I started down my long journey from rejecting to embracing warm avocados in Colombia, where my wife's aunt served us ajiaco, a Colombian soup made with potatoes and chicken and served with chunks of avocado stirred into the hot broth (recipe here). Avocado-in-hot-soup is a common feature all over Colombia. You'll see it stirred into frijoles, or into mondongo, a tripe stew from Medellín.
I've since had it deep-fried tempura style (delicious), grilled (phenomenal), and split in half, stuffed with meat and cheese, breaded and fried (meh). Point is, I got over my warm avocado aversion, and perhaps so can you.
I can think of no better way to do it than with this sandwich, which combines the warm, gooey, crisp, buttery comfort of a grilled cheese with the creamy tang of guacamole.
I've always wondered what it'd be like to make a grilled cheese sandwich in which not only were all four sides of the bread slices buttered (you do toast all four surfaces of your bread when making grilled cheese, right?), but the cheese slices were buttered too.
My hedonism knows few bounds, but buttering cheese might be one of them.
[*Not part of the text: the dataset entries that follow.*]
Lemma detach_ok ifidx flags w w' :
  c_args ifidx 0 flags -> ifidx <> 0 -> xdp_link_detach ifidx flags 0 w = (EXIT_OK, w') ->
  (forall fd, attached w' ifidx <> Some (mode ifidx flags, fd))
  /\ forall i, i <> ifidx -> attached w' i = attached w i.
Proof.
  intros Hargs Hnz. unfold xdp_link_detach. rewrite get_link_law by done. destruct (query_ok flags); [|done].
  cbn [Z.eqb negb].
  pose proof (set_link_law ifidx (-1) flags w (c_args_remove _ _ _ Hargs) (or_introl eq_refl)) as (E1 & E2 & E3).
  unfold link_set in E1, E2. change (0 <=? -1) with false in E1, E2.
  destruct (bpf_set_link_xdp_fd ifidx (-1) flags w) as [err w1]. cbn [fst snd] in *.
  destruct (attached w ifidx) as [[m fd]|] eqn:Ea.
  - pose proof (prog_id_pos fd). replace (prog_id fd =? 0) with false by lia.
    cbn [andb]. destruct (Z.ltb_spec err 0) as [|Herr]; intros [= <-].
    split; [|done]. intros fd'. rewrite E2. revert E1.
    destruct (supports _ _); cbn [negb fst snd]; [|unfold EOPNOTSUPP; lia].
    destruct (Z.eqb_spec (mode ifidx flags) m); cbn [fst snd]; [done|]. intros _ [= ? _]. congruence.
  - intros [= <-]. by rewrite Ea.
Qed.
End link_facts.

(** ** Properties *)
Section properties.
Context {W Obj Prog : Type} `{LibbpfLaws W Obj Prog}.
(** [if_nametoindex], stored in an [int]. *)
Variable idx : str -> Z.
Hypothesis idx_int : forall dev, - 2 ^ 31 <= idx dev < 2 ^ 31.

(** The program the loader selects in an object. *)
Definition selected (evs : list getopt_event) (obj : Obj) : option Prog :=
  match last_arg 2 evs with
  | Some (c :: sec) => bpf_object__find_program_by_title obj (c :: sec)
  | _ => bpf_program__next obj
  end.

Lemma pin_maps_link obj dir w e w' :
  pin_maps_in_bpf_object obj dir w = (Ret e, w') -> forall i, attached w' i = attached w i.
Proof.
  unfold pin_maps_in_bpf_object, bind, ask, call, ret. intros E i.
  set (pd := path (pin_basedir ++ lit "/" ++ dir)) in *.
  destruct (negb (access _ w =? -1)).
  - pose proof (unpin_link obj pd w i) as Hu.
    destruct (bpf_object__unpin_maps obj pd w) as [e1 w1]. cbn [snd] in Hu.
    destruct (negb (e1 =? 0)); [by simplify_eq|].
    pose proof (pin_link obj pd w1 i) as Hp.
    destruct (bpf_object__pin_maps obj pd w1) as [e2 w2]. simplify_eq. cbn [snd] in Hp. congruence.
  - cbn [Z.eqb negb] in E. pose proof (pin_link obj pd w i) as Hp.
    destruct (bpf_object__pin_maps obj pd w) as [e2 w2]. by simplify_eq.
Qed.

Lemma load_and_attach_ok cfg w obj cfg' w' :
  - 2 ^ 31 <= ifindex cfg < 2 ^ 31 -> in_range 32 (xdp_flags cfg) ->
  load_bpf_and_xdp_attach cfg w = (Ret (obj, cfg'), w') ->
  exists file prog w1,
    cstr (filename cfg) = Some file
    /\ bpf_prog_load_xattr file BPF_PROG_TYPE_XDP
         (if Z.land (xdp_flags cfg) XDP_FLAGS_HW_MODE =? 0 then 0 else ifindex cfg) w
       = ((0, obj), w1)
    /\ (match progsec cfg with
        | 0 :: _ => bpf_program__next obj
        | _ => match cstr (progsec cfg) with
               | Some sec => bpf_object__find_program_by_title obj sec
               | None => None
               end
        end) = Some prog
    /\ 0 < bpf_program__fd prog
    /\ ifname cfg' = ifname cfg /\ ifname_buf cfg' = ifname_buf cfg
    /\ attached w' (ifindex cfg) = Some (mode (ifindex cfg) (xdp_flags cfg), bpf_program__fd prog)
    /\ forall i, i <> ifindex cfg -> attached w' i = attached w i.
Proof.
  unfold load_bpf_and_xdp_attach, load_bpf_object_file. intros Hidx Hflags E.
  apply bind_Ret in E as (file & w0 & [Hf ->]%defined_Ret & E).
  apply bind_Ret in E as (o & w1 & Hl & E). apply bind_Ret in Hl as ([err obj0] & w2 & Hl%call_Ret & Hr).
  unfold ret in Hr. destruct (Z.eqb_spec err 0) as [->|]; cbn [negb] in Hr; simplify_eq.
  apply bind_Ret in E as (p & w2 & Hp & E).
  assert (w2 = w1 /\ p = (match progsec cfg with
        | 0 :: _ => bpf_program__next obj0
        | _ => match cstr (progsec cfg) with
               | Some sec => bpf_object__find_program_by_title obj0 sec
               | None => None
               end
        end)) as [-> Hsel].
  { revert Hp. unfold bind, defined, ret. destruct (cstr (progsec cfg)); repeat case_match; naive_solver. }
  destruct p as [prog|]; [|done].
  destruct (Z.leb_spec (bpf_program__fd prog) 0); [done|].
  apply bind_Ret in E as (err & w2 & Ha%call_Ret & E).
  destruct (Z.eqb_spec err 0) as [->|]; cbn [negb] in E; [|done].
  unfold ret in E. simplify_eq. apply attach_ok in Ha as [Ha1 Ha2]; [|split; [done|split; [apply prog_fd_int|done]]|lia].
  cbn [ifindex xdp_flags set_strings] in *.
  pose proof (fun i => load_link file BPF_PROG_TYPE_XDP
    (if Z.land (xdp_flags cfg) XDP_FLAGS_HW_MODE =? 0 then 0 else ifindex cfg) w i) as Hll.
  rewrite Hl in Hll. cbn [snd] in Hll.
  exists file, prog, w1. split_and!; try done. intros i Hi. by rewrite Ha2, Hll.
Qed.

Lemma loader_filename evs f :
  Forall (fun ev => str_ok ev.2) evs ->
  cstr (filename (final_config idx evs loader_config)) = Some f ->
  f = default default_filename (last_arg 1 evs).
Proof.
  intros Hok. cbn [filename final_config]. unfold last_string.
  destruct (last_arg 1 evs) as [a|] eqn:E.
  - rewrite cstr_strncpy.
    + case_decide; [|done]. by intros [= <-].
    + apply last_arg_In in E. rewrite List.Forall_forall in Hok. apply (Hok _ E).
  - by intros [= <-].
Qed.

Lemma loader_progsec evs obj prog :
  Forall (fun ev => str_ok ev.2) evs ->
  match progsec (final_config idx evs loader_config) with
  | 0 :: _ => bpf_program__next obj
  | _ => match cstr (progsec (final_config idx evs loader_config)) with
         | Some sec => bpf_object__find_program_by_title obj sec
         | None => None
         end
  end = Some prog -> selected evs obj = Some prog.
Proof.
  intros Hok. cbn [progsec final_config]. unfold last_string, selected.
  destruct (last_arg 2 evs) as [a|] eqn:E; [|done].
  assert (str_ok a) as Ha.
  { apply last_arg_In in E. rewrite List.Forall_forall in Hok. apply (Hok _ E). }
  rewrite cstr_strncpy by done. destruct a as [|c a]; [done|].
  inversion Ha as [|? ? Hc _]; subst.
  unfold strncpy. cbn [take app]. destruct c; [done| |]; by case_decide.
Qed.

(** The configuration has its C types. *)
Lemma config_args evs : - 2 ^ 31 <= ifindex (final_config idx evs loader_config) < 2 ^ 31 /\
  in_range 32 (xdp_flags (final_config idx evs loader_config)).
Proof using idx_int.
  cbn [ifindex xdp_flags final_config]. split; [unfold last_index; destruct (last_arg 100 evs); [apply idx_int|cbn; lia]|].
  apply final_flags_range. by apply (bool_decide_unpack _).
Qed.

Lemma loader_main_attaches_run evs w w' :
  Forall (fun ev => str_ok ev.2) evs -> given 85 evs = false ->
  loader_main idx evs w = (Ret EXIT_OK, w') ->
  let flags := final_flags evs (Z.lor XDP_FLAGS_UPDATE_IF_NOEXIST XDP_FLAGS_DRV_MODE) in
  exists dev obj prog w1,
    last_arg 100 evs = Some dev /\ idx dev <> 0
    /\ bpf_prog_load_xattr (default default_filename (last_arg 1 evs)) BPF_PROG_TYPE_XDP
         (if Z.land flags XDP_FLAGS_HW_MODE =? 0 then 0 else idx dev) w = ((0, obj), w1)
    /\ selected evs obj = Some prog
    /\ attached w' (idx dev) = Some (mode (idx dev) flags, bpf_program__fd prog)
    /\ forall i, i <> idx dev -> attached w' i = attached w i.
Proof.
  intros Hok HU E flags. unfold loader_main in E.
  destruct (parse_loop idx evs loader_config true) as [cfg v|] eqn:Hp; [|done].
  apply parse_loop_parsed in Hp as [Hacc ->]. revert E.
  destruct (Z.eqb_spec (ifindex (final_config idx evs loader_config)) (-1)) as [|Hidx];
    [done|].
  replace (do_unload (final_config idx evs loader_config)) with false
    by (cbn [do_unload final_config]; by rewrite HU).
  intros E. apply bind_Ret in E as ([obj cfg] & w1 & Hl & E).
  apply load_and_attach_ok in Hl; [|by apply config_args..].
  destruct Hl as (file & prog & w2 & Hf & Hload & Hsel & Hfd & Hn & Hb & Ha & Ho).
  apply bind_Ret in E as (dir & w3 & [_ ->]%defined_Ret & E).
  apply bind_Ret in E as (e & w3 & Hpin & E).
  unfold ret in E. simplify_eq. pose proof (pin_maps_link _ _ _ _ _ Hpin) as Hk.
  apply loader_filename in Hf; [|done]. apply loader_progsec in Hsel; [|done].
  cbn [ifindex final_config xdp_flags] in *. unfold last_index in *.
  destruct (last_arg 100 evs) as [dev|] eqn:Ed; [|done].
  destruct (accepted_dev idx 100 dev evs (or_introl eq_refl) Hacc Ed) as [_ Hnz].
  exists dev, obj, prog, w2. subst file. split_and!; try done.
  - by rewrite Hk.
  - intros i Hi. by rewrite Hk, Ho.
Qed.

(** When the loader exits successfully without [--unload], then a device
    was given, the object file named last (or the default one) was loaded, the
    program of the section named last (or the first program) was selected, and
    that very program is attached to the device in the mode chosen; the
    programs of all other devices are as before. *)
Theorem loader_main_attaches evs w w' :
  Forall (fun ev => str_ok ev.2) evs -> given 85 evs = false ->
  loader_main idx evs w = (Ret EXIT_OK, w') ->
  let flags := final_flags evs (Z.lor XDP_FLAGS_UPDATE_IF_NOEXIST XDP_FLAGS_DRV_MODE) in
  exists dev obj prog w1,
    last_arg 100 evs = Some dev /\ idx dev <> 0
    /\ bpf_prog_load_xattr (default default_filename (last_arg 1 evs)) BPF_PROG_TYPE_XDP
         (if Z.land flags XDP_FLAGS_HW_MODE =? 0 then 0 else idx dev) w = ((0, obj), w1)
    /\ selected evs obj = Some prog
    /\ attached w' (idx dev) = Some (mode (idx dev) flags, bpf_program__fd prog)
    /\ forall i, i <> idx dev -> attached w' i = attached w i.
Proof. apply loader_main_attaches_run. Qed.

(** When the loader exits successfully with [--unload], no program runs on
    the device in the mode chosen (one in another mode may), and the other
    devices are as before. *)
Theorem loader_main_unloads evs w w' :
  given 85 evs = true -> loader_main idx evs w = (Ret EXIT_OK, w') ->
  exists dev, last_arg 100 evs = Some dev
    /\ (forall fd, attached w' (idx dev)
          <> Some (mode (idx dev)
                (final_flags evs (Z.lor XDP_FLAGS_UPDATE_IF_NOEXIST XDP_FLAGS_DRV_MODE)), fd))
    /\ forall i, i <> idx dev -> attached w' i = attached w i.
Proof.
  intros HU E. unfold loader_main in E.
  destruct (parse_loop idx evs loader_config true) as [cfg v|] eqn:Hp; [|done].
  apply parse_loop_parsed in Hp as [Hacc ->]. revert E.
  destruct (Z.eqb_spec (ifindex (final_config idx evs loader_config)) (-1)) as [|Hidx];
    [done|].
  replace (do_unload (final_config idx evs loader_config)) with true
    by (cbn [do_unload final_config]; by rewrite HU).
  destruct (config_args evs) as [Hi Hf]. cbn [ifindex final_config xdp_flags] in *.
  unfold last_index in *. destruct (last_arg 100 evs) as [dev|] eqn:Ed; [|done].
  destruct (accepted_dev idx 100 dev evs (or_introl eq_refl) Hacc Ed) as [_ Hnz].
  intros E%call_Ret%detach_ok; [eauto|by split; [|split; [lia|]]|done].
Qed.

(** The statistics reader polls only a map with the layout of the
    counters, opened under the name of the device given; in every other case
    it exits with one of its error codes. *)
Theorem stats_main_map evs (poll : Z -> Z -> cmd W Z) w w' r :
  stats_main idx evs poll w = (Ret r, w') ->
  In r [EXIT_FAIL; EXIT_FAIL_OPTION; EXIT_FAIL_BPF]
  \/ exists dev info,
       let fd := bpf_obj_get (path (path (pin_basedir ++ lit "/" ++ dev) ++ lit "/" ++ map_name)) w in
       cstr (last_string 100 IF_NAMESIZE evs []) = Some dev
       /\ 0 <= fd /\ bpf_obj_get_info_by_fd w fd = Ok info
       /\ mi_key_size info = 4 /\ mi_value_size info = 16 /\ mi_max_entries info = 5
       /\ poll fd (mi_type info) w = (Ret r, w').
Proof.
  intros E. unfold stats_main in E.
  destruct (parse_loop idx evs (config_init 0) true) as [cfg v|] eqn:Hp; [|done].
  apply parse_loop_parsed in Hp as [Hacc ->].
  destruct (ifindex _ =? -1); [unfold ret in E; simplify_eq; cbn; auto|].
  apply bind_Ret in E as (dev & w0 & [Hdev ->]%defined_Ret & E).
  apply bind_Ret in E as (fd & w1 & Hfd & E). unfold open_bpf_map_file, ask in Hfd.
  injection Hfd as <- <-. set (fd := bpf_obj_get _ w) in *.
  destruct (Z.ltb_spec fd 0); [unfold ret in E; simplify_eq; cbn; auto|].
  apply bind_Ret in E as (gi & w2 & Hgi & E). unfold ask in Hgi. injection Hgi as <- <-.
  unfold check_map_fd_info in E. destruct (Z.ltb_spec fd 0); [lia|].
  destruct (bpf_obj_get_info_by_fd w fd) as [info|] eqn:Hinfo;
    [|cbn in E; unfold ret in E; simplify_eq; cbn; auto].
  cbn [mi_key_size mi_value_size mi_max_entries mi_type stats_map_expect] in E.
  destruct (Z.eqb_spec 4 (mi_key_size info)); [|cbn in E; unfold ret in E; simplify_eq; cbn; auto].
  destruct (Z.eqb_spec 16 (mi_value_size info)); [|cbn in E; unfold ret in E; simplify_eq; cbn; auto].
  destruct (Z.eqb_spec XdpStats.XDP_ACTION_MAX (mi_max_entries info));
    [|cbn in E; unfold ret in E; simplify_eq; cbn; auto].
  cbn in E. right. exists dev, info. cbn zeta. fold fd. split_and!; try done.
  revert Hdev. cbn [ifname ifname_buf final_config config_init]. unfold given, last_string.
  by destruct (last_arg 100 evs).
Qed.
End properties.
As we all know, avocados are the butter of the plant kingdom, so this sandwich is the next best thing. And it's easy for us to fool ourselves into even believing it's healthy, what with its greenness and good fats and all. Right?
Serve some extra guacamole on the side to make the whole thing extra healthy.
I'm not a betting man, but if I were, I'd place good odds on this being one of the best things ever.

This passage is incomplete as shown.